Perhaps part of the issue is to do with health. Isn't it generally accepted that while TRAINING makes you healthier as well as faster, taking steroids is actually harmful to the body even though it provides a short term advantage.

If performance enhancing drugs are brought into the fold, then it will quickly become the case that anyone who wants to win will have to take drugs to do so. The situation will be similar to that of super-models, who starve themselves to death.

Sport provides useful social functions too: Aspiration, role models, team work, a work ethic. All these positive aspects would be undermined if drugs were to be legalised.

Ario

What Robert said. Also, from what I can tell, the problem really lies with successful enforcement (there isn't enough personnel, spot checks, support from the bureaucrats that run a given sports association) of the rules rather than their inherent erronuousness.

So, in conjunction, two other things spring to mind: 1) legalise doping and only those with the most money would be able to afford the best and newest drugs, undermining the democratic nature of sport (in which merit counts and not your financial background).

2) do we really want to put talented children in the hands of doctors whose first concern is short-term gain rather than the long-term health of the athletes?

I maintain that proper enforcement (i.e. with sufficient financial back up) hasn't been tried yet, so maybe it was about time it was done.

Monjo

Your argument is flimsy, why not say "They are all cheating anyway, so just let them and then we can see which country has the best drugs"?

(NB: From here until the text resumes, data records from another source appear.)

(** What the next report has to reach, for a write of at least 100 bytes *)
Lemma set_next_large_ok l T u s : 100 <= T < 4294967296 -> 0 <= u <= T -> active s = true -> total s = T -> label s = Some l -> pad_len s = Z.of_nat (length l) + 6 ->
  small s = false -> step s = T / 100 -> last s = percent_of T u ->
  wp False (set_next_large (percent_of T u) u) (fun _ s2 => running l T u s2 /\ drawn s2 = drawn s) s.
Proof.
  intros HT Hu A1 A2 A3 A4 A5 A6 A7. assert (Hs : small s = (T <? 100)) by (rewrite A5; symmetry; apply Z.ltb_ge; lia). pose proof (percent_range T u ltac:(lia) Hu) as Hp.
  unfold set_next_large. apply wp_bind, wp_gets; cbv beta. rewrite A2. destruct (Z.ltb_spec u T) as [Hut|]; rewrite ?andb_false_r, ?andb_true_r.
  - pose proof (percent_below T u ltac:(lia) ltac:(lia)). destruct (Z.leb_spec 99 (percent_of T u)).
    + apply wp_modify. split; [|done]. constructor; try done; try lia. intros _ _. cbn [last set_next next]. rewrite A7. by rewrite (proj2 (Z.eqb_eq _ 99)) by lia.
    + apply wp_modify. split; [|done]. constructor; try done; try lia. intros _ _. cbn [last set_next next]. rewrite A7, A6. rewrite (proj2 (Z.eqb_neq _ 99)) by lia.
      assert (T / 100 * 100 <= T) by (Z.div_mod_to_equations; lia). assert (0 <= T / 100) by (apply Z.div_pos; lia).
      rewrite (u32_small (percent_of T u + 1)) by (unfold is_u32; lia). rewrite u32_small by (unfold is_u32; nia). done.
  - apply wp_modify. split; [|done]. constructor; try done; lia.
Qed.
(** A report draws the percentage when it is a new one. *)
Lemma update_ok l T w v s : fits l -> 0 < T < 4294967296 -> running l T w s -> w <= v ->
  let u := Z.min T v in
  wp False (fscmd_write_progress_update v) (fun _ s' => running l T u s' /\
    drawn s' = drawn s ++ (if percent_of T u =? last s then [] else [(percent_of T u, shown l (percent_of T u))])) s.
Proof.
  intros Hl HT Hr Hv u. pose proof Hr as [Ha Ht Hlab Hpad Hsm Hst Hw Hla Hn Hns]. unfold fscmd_write_progress_update. apply wp_bind, wp_gets; cbv beta. rewrite Ha, Ht. cbn [negb orb].
  rewrite (proj2 (Z.eqb_neq T 0)) by lia. cbv zeta. replace (if T <? v then T else v) with u by (unfold u; bdestr; lia). assert (Hu : w <= u <= T) by (unfold u; lia). clearbody u. clear Hv v.
  pose proof (percent_range T u ltac:(lia) ltac:(lia)) as Hp. pose proof (percent_mono T w u ltac:(lia) ltac:(lia) ltac:(lia)) as Hmono. rewrite Hsm.
  assert (Hdraw : forall k (Q : unit -> progress -> Prop), (forall s', s' = draw (percent_of T u) (shown l (percent_of T u)) (set_last (percent_of T u) s) -> wp False k Q s') ->
    wp False (modify (set_last (percent_of T u));;; fscmd_render_progress (percent_of T u);;; k) Q s).
  { intros k Q HQ. apply wp_bind, wp_modify, wp_bind. eapply wp_ok; [apply (render_ok l); try done; by destruct Hl as (? & ? & ?)|]. by apply HQ. }
  destruct (Z.ltb_spec T 100) as [Hlt|Hge]; cbn [negb].
  - specialize (Hns Hlt). destruct ((u <? next s) && (u <? T)) eqn:Ee.
    + apply andb_true_iff in Ee as [E1%Z.ltb_lt E2%Z.ltb_lt]. assert (u = w) as -> by lia. apply wp_ret. rewrite Hla, Z.eqb_refl, app_nil_r. done.
    + rewrite u32_small by (unfold is_u32; lia). replace (u * 100 / T) with (percent_of T u) by (unfold percent_of; rewrite (proj2 (Z.ltb_lt _ _)) by done; f_equal; lia).
      rewrite u32_small by (unfold is_u32; lia). apply wp_if; intros E; rewrite E.
      * apply Z.eqb_eq in E. apply wp_modify. split; [|by rewrite app_nil_r]. constructor; try done; cbn [last set_next next]; first [lia | intros; exfalso; lia | rewrite (proj2 (Z.ltb_lt T 100)) by lia; exact Hsm].
      * apply Hdraw. intros s' ->. apply wp_modify. split; [|done]. constructor; try done; cbn; first [lia | intros; exfalso; lia | rewrite (proj2 (Z.ltb_lt T 100)) by lia; exact Hsm].
  - assert (Hs : 0 < T / 100) by (Z.div_mod_to_equations; lia). destruct ((u <? next s) && (u <? T)) eqn:Ee.
    + apply andb_true_iff in Ee as [E1%Z.ltb_lt E2%Z.ltb_lt]. rewrite Hn in E1 by lia. assert (Hsame : percent_of T u = last s).
      { rewrite Hla in *. apply Z.le_antisymm; [|done]. pose proof (percent_below T u ltac:(lia) ltac:(lia)). destruct (Z.eqb_spec (percent_of T w) 99); [lia|].
        unfold percent_of at 1. rewrite (proj2 (Z.ltb_ge T 100)), (proj2 (Z.ltb_lt u T)) by lia. transitivity (u / (T / 100)); [lia|]. apply Z.lt_succ_r, Z.div_lt_upper_bound; lia. }
      apply wp_ret. rewrite Hsame, Z.eqb_refl, app_nil_r. split; [|done]. constructor; try done; first [lia | by rewrite (proj2 (Z.ltb_ge T 100)) by lia | intros; by apply Hn; lia].
    + rewrite (Hst Hge). rewrite (proj2 (Z.eqb_neq (T / 100) 0)) by lia.
      assert (Epc : (if (u <? T) && (100 <=? (if 100 <? u / (T / 100) then 100 else u / (T / 100))) then 99 else if 100 <? u / (T / 100) then 100 else u / (T / 100)) = percent_of T u).
      { unfold percent_of. rewrite (proj2 (Z.ltb_ge T 100)) by lia. destruct (Z.ltb_spec u T); cbn [andb]; [bdestr; lia|]. replace u with T by lia.
        assert (100 <= T / (T / 100)) by (apply Z.div_le_lower_bound; [lia|]; Z.div_mod_to_equations; lia). bdestr; lia. }
      rewrite Epc.
      apply wp_if; intros E; rewrite E.
      * apply Z.eqb_eq in E. rewrite app_nil_r. apply set_next_large_ok; try done; [lia..|by apply Hst].
      * apply Hdraw. intros s' ->. eapply wp_mono; [apply (set_next_large_ok l); try done; [lia..|by apply Hst]|]. done.
Qed.

Lemma percent_0 T : 0 < T -> percent_of T 0 = 0.
Proof.
  intros HT. unfold percent_of. destruct (Z.ltb_spec T 100); [rewrite Z.mul_0_r; apply Z.div_0_l; lia|].
  rewrite (proj2 (Z.ltb_lt 0 T)) by lia. assert (0 < T / 100) by (Z.div_mod_to_equations; lia). rewrite Z.div_0_l by lia. done.
Qed.
Lemma begin_ok l T r c s : fits l -> 0 < T < 4294967296 ->
  wp False (fscmd_write_progress_begin (Some l) T r c) (fun _ s' => running l T 0 s' /\ drawn s' = drawn s) s.
Proof.
  intros (Hne & Hc & Hlen) HT. unfold fscmd_write_progress_begin. destruct l as [|x l]; [done|]. cbv iota zeta. apply wp_bind, wp_modify. rewrite (proj2 (Z.eqb_neq T 0)) by lia.
  rewrite u32_small by (unfold is_u32; cbn [length] in *; lia). pose proof (percent_0 T ltac:(lia)) as Hz.
  destruct (Z.ltb_spec T 100) as [Hlt|Hge].
  - apply wp_modify. split; [|done]. constructor; try done; cbn; first [lia | by rewrite (proj2 (Z.ltb_lt T 100)) by lia | intros; exfalso; lia].
  - assert (0 < T / 100) by (Z.div_mod_to_equations; lia). rewrite (proj2 (Z.eqb_neq (T / 100) 0)) by lia.
    apply wp_modify. split; [|done]. constructor; try done; cbn; first [lia | by rewrite (proj2 (Z.ltb_ge T 100)) by lia | intros; lia].
Qed.
(** ps: the percentages drawn since s0 for reports from w0 on *)
Record drew (l : list Z) (T p0 : Z) (from : list Z) (s0 s : progress) (ps : list Z) : Prop := {
  dr_text : drawn s = drawn s0 ++ ((fun p => (p, shown l p)) <$> ps);
  dr_sorted : StronglySorted Z.lt (p0 :: ps);
  dr_from : forall p, p ∈ ps -> exists w, w ∈ from /\ p = percent_of T (Z.min T w);
}.
Lemma updates_ok l T : fits l -> 0 < T < 4294967296 -> forall ws w s, running l T w s -> StronglySorted Z.le (w :: ws) ->
  wp False (updates ws) (fun _ s' => exists ps, drew l T (percent_of T w) ws s s' ps /\ running l T (Z.min T (default w (list.last ws))) s' /\
    default (percent_of T w) (list.last ps) = percent_of T (Z.min T (default w (list.last ws)))) s.
Proof.
  intros Hl HT ws. induction ws as [|v ws IH]; intros w s Hr Hs; cbn [updates].
  - apply wp_ret. pose proof (r_w _ _ _ _ Hr). exists []. cbn [list.last default from_option id]. rewrite Z.min_r by lia. split_and!; [|done|done].
    constructor; [by rewrite app_nil_r|by repeat constructor|by intros p ?%elem_of_nil].
  - apply StronglySorted_inv in Hs as [Hs Hall]. apply list.Forall_cons in Hall as [Hwv Hall]. pose proof (r_w _ _ _ _ Hr) as Hw. set (u := Z.min T v).
    apply wp_bind. eapply wp_mono; [by apply (update_ok l T w v)|]. intros _ s1 [H1 D1]. fold u in H1, D1. rewrite (r_last _ _ _ _ Hr) in D1.
    pose proof (percent_mono T w u ltac:(lia) ltac:(unfold u; lia) ltac:(unfold u; lia)) as Hm.
    assert (Hs' : StronglySorted Z.le (u :: ws)).
    { constructor; [by inversion Hs|]. apply StronglySorted_inv in Hs as [_ Hs]. apply (list.Forall_impl _ _ _ Hs). intros x Hx. unfold u. lia. }
    eapply wp_mono; [by apply (IH u)|]. intros _ s2 (ps & [E2 S2 F2] & H2 & L2).
    assert (Elast : Z.min T (default u (list.last ws)) = Z.min T (default w (list.last (v :: ws)))).
    { destruct ws as [|x ws]; [cbn; unfold u; lia|]. cbn [list.last]. destruct (list.last (x :: ws)) eqn:E; [done|]. by apply list.last_None in E. }
    rewrite Elast in *. destruct (Z.eqb_spec (percent_of T u) (percent_of T w)) as [Eq|Ne].
    + exists ps. split_and!; [constructor|done|by rewrite <-Eq].
      * rewrite E2, D1, app_nil_r. done.
      * by rewrite <-Eq.
      * intros p Hp. destruct (F2 p Hp) as (x & Hx & ->). exists x. split; [by right|done].
    + exists (percent_of T u :: ps). split_and!; [constructor|done|].
      * rewrite E2, D1, <-app_assoc. done.
      * constructor; [done|]. apply list.Forall_cons. split; [lia|]. apply StronglySorted_inv in S2 as [_ S2]. apply (list.Forall_impl _ _ _ S2). intros x Hx. lia.
      * intros p [->|Hp]%elem_of_cons; [exists v; split; [by left|done]|]. destruct (F2 p Hp) as (x & Hx & ->). exists x. split; [by right|done].
      * rewrite <-L2. destruct ps as [|x ps]; [done|]. cbn [list.last]. destruct (list.last (x :: ps)) eqn:E; [done|]. by apply list.last_None in E.
Qed.

Lemma sorted_snoc (l : list Z) x : StronglySorted Z.lt l -> Forall (fun y => y < x) l -> StronglySorted Z.lt (l ++ [x]).
Proof.
  induction 1 as [|y l Hs IH Hy]; intros Hf; cbn; [by repeat constructor|]. apply list.Forall_cons in Hf as [H1 H2]. constructor; [by apply IH|].
  apply Forall_app. split; [done|by repeat constructor].
Qed.
Lemma sorted_below ps b p : StronglySorted Z.lt (0 :: ps) -> default 0 (list.last ps) < b -> p ∈ 0 :: ps -> p < b.
Proof.
  intros Hs Hb Hp. destruct ps as [|x ps _] using rev_ind; [apply list_elem_of_singleton in Hp; subst; exact Hb|]. rewrite list.last_snoc in Hb. cbn in Hb.
  change (0 :: ps ++ [x]) with ((0 :: ps) ++ [x]) in *. apply elem_of_app in Hp as [Hp| ->%list_elem_of_singleton]; [|done].
  enough (p < x) by lia. clear Hb. revert Hs Hp. generalize (0 :: ps). intros l. induction l as [|y l IH]; [by intros _ ?%elem_of_nil|].
  intros [Hs Hy]%StronglySorted_inv [->|Hp]%elem_of_cons; [|by apply IH]. rewrite Forall_app in Hy. destruct Hy as [_ Hy]. by inversion Hy.
Qed.

(** The progress of a write.  Whatever counts the driver reports, as long as they do not go
    down, the percentages that appear after begin with a label of at most 57 characters and a
    total of T bytes go up strictly and end with 100 when the write succeeds; each is drawn as
    "label: p%" padded to a fixed width, belongs to a count that was reported, is not below the
    true percentage of that count, and for totals from 10000 bytes on at most one above it; no
    buffer is left, and the display is switched off at the end. *)
Theorem write_progress_faithful l T r c ws s : fits l -> 0 < T < 4294967296 -> StronglySorted Z.le (0 :: ws) ->
  wp False (fscmd_write_progress_begin (Some l) T r c;;; updates ws;;; fscmd_write_progress_finish true)
    (fun _ s' => exists ps, drawn s' = drawn s ++ ((fun p => (p, shown l p)) <$> ps) /\ StronglySorted Z.lt (0 :: ps) /\ list.last ps = Some 100 /\
       (forall p, p ∈ ps -> exists w, w ∈ ws ++ [T] /\ 100 * Z.min T w / T <= p /\ (10000 <= T -> p <= 100 * Z.min T w / T + 1)) /\
       active s' = false) s.
Proof.
  intros Hl HT Hs. apply wp_bind. eapply wp_mono; [by apply (begin_ok l T)|]. intros ? s1 [H1 D1]. apply wp_bind.
  eapply wp_mono; [by apply (updates_ok l T Hl HT ws 0)|]. intros ? s2 (ps & [E2 S2 F2] & H2 & L2). rewrite percent_0 in * by lia.
  unfold fscmd_write_progress_finish. apply wp_bind, wp_gets; cbv beta. rewrite (r_active _ _ _ _ H2). cbn [negb]. apply wp_bind. rewrite (r_total _ _ _ _ H2).
  eapply wp_mono; [apply (update_ok l T (Z.min T (default 0 (list.last ws))) T s2 Hl HT H2 ltac:(lia))|]. intros ? s3 [H3 D3]. rewrite Z.min_id, percent_end, (r_last _ _ _ _ H2), <-L2 in D3 by lia. apply wp_modify.
  exists (if 100 =? default 0 (list.last ps) then ps else ps ++ [100]). cbn [drawn active].
  assert (Hclose : forall p, p ∈ ps -> exists w, w ∈ ws ++ [T] /\ 100 * Z.min T w / T <= p /\ (10000 <= T -> p <= 100 * Z.min T w / T + 1)).
  { intros p Hp. destruct (F2 p Hp) as (w & Hw & ->). exists w. rewrite elem_of_app. split; [by left|]. assert (0 <= w) by (apply StronglySorted_inv in Hs as [_ Hs]; rewrite list.Forall_forall in Hs; by apply Hs).
    apply percent_close; lia. }
  assert (Hlt : default 0 (list.last ps) <> 100 -> forall p, p ∈ 0 :: ps -> p < 100).
  { intros Hne p Hp. apply (sorted_below ps); [done| |done]. rewrite L2 in *. pose proof (r_w _ _ _ _ H2). pose proof (percent_range T _ ltac:(lia) H). lia. }
  destruct (Z.eqb_spec 100 (default 0 (list.last ps))) as [E|E]; split_and!; try done.
  - rewrite D3, app_nil_r, E2, D1. done.
  - destruct (list.last ps) as [x|]; cbn in E; [by subst|done].
  - rewrite D3, E2, D1, <-app_assoc, fmap_app. done.
  - apply (sorted_snoc (0 :: ps)); [done|]. apply list.Forall_forall. apply Hlt. lia.
  - by rewrite list.last_snoc.
  - intros p [Hp| ->%list_elem_of_singleton]%elem_of_app; [by apply Hclose|]. exists T. rewrite elem_of_app. split; [right; by apply list_elem_of_singleton|]. rewrite Z.min_id, Z.div_mul by lia. lia.
Qed.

Sport, business, life, etc, is about making rules and then following them and punishing those who don't.

Elizabeth Young

Let's imagine that Nicola Saunders had finished 3rd or worse; would people be treating Christine Ohorughu so shamefully? Alas, she is branded a drugs cheat and people are thinking: "If she hadn't been in the race, Nicola would have won." It isn't necessarily race driven, but the fact that she's black doesn't help. Example: When Greg Rusedski came along, the 'Great' British public embraced him... that is, until Tim Henman came along. Whenever they played each other, does anyone really think the 'Great' British public wanted Greg to beat Tim? Could it be that deep down the 'Great' British public is upset that Christine (being black and therefore not a proper brit) and not Nicola won? Nicola herself looked a bit sour to me.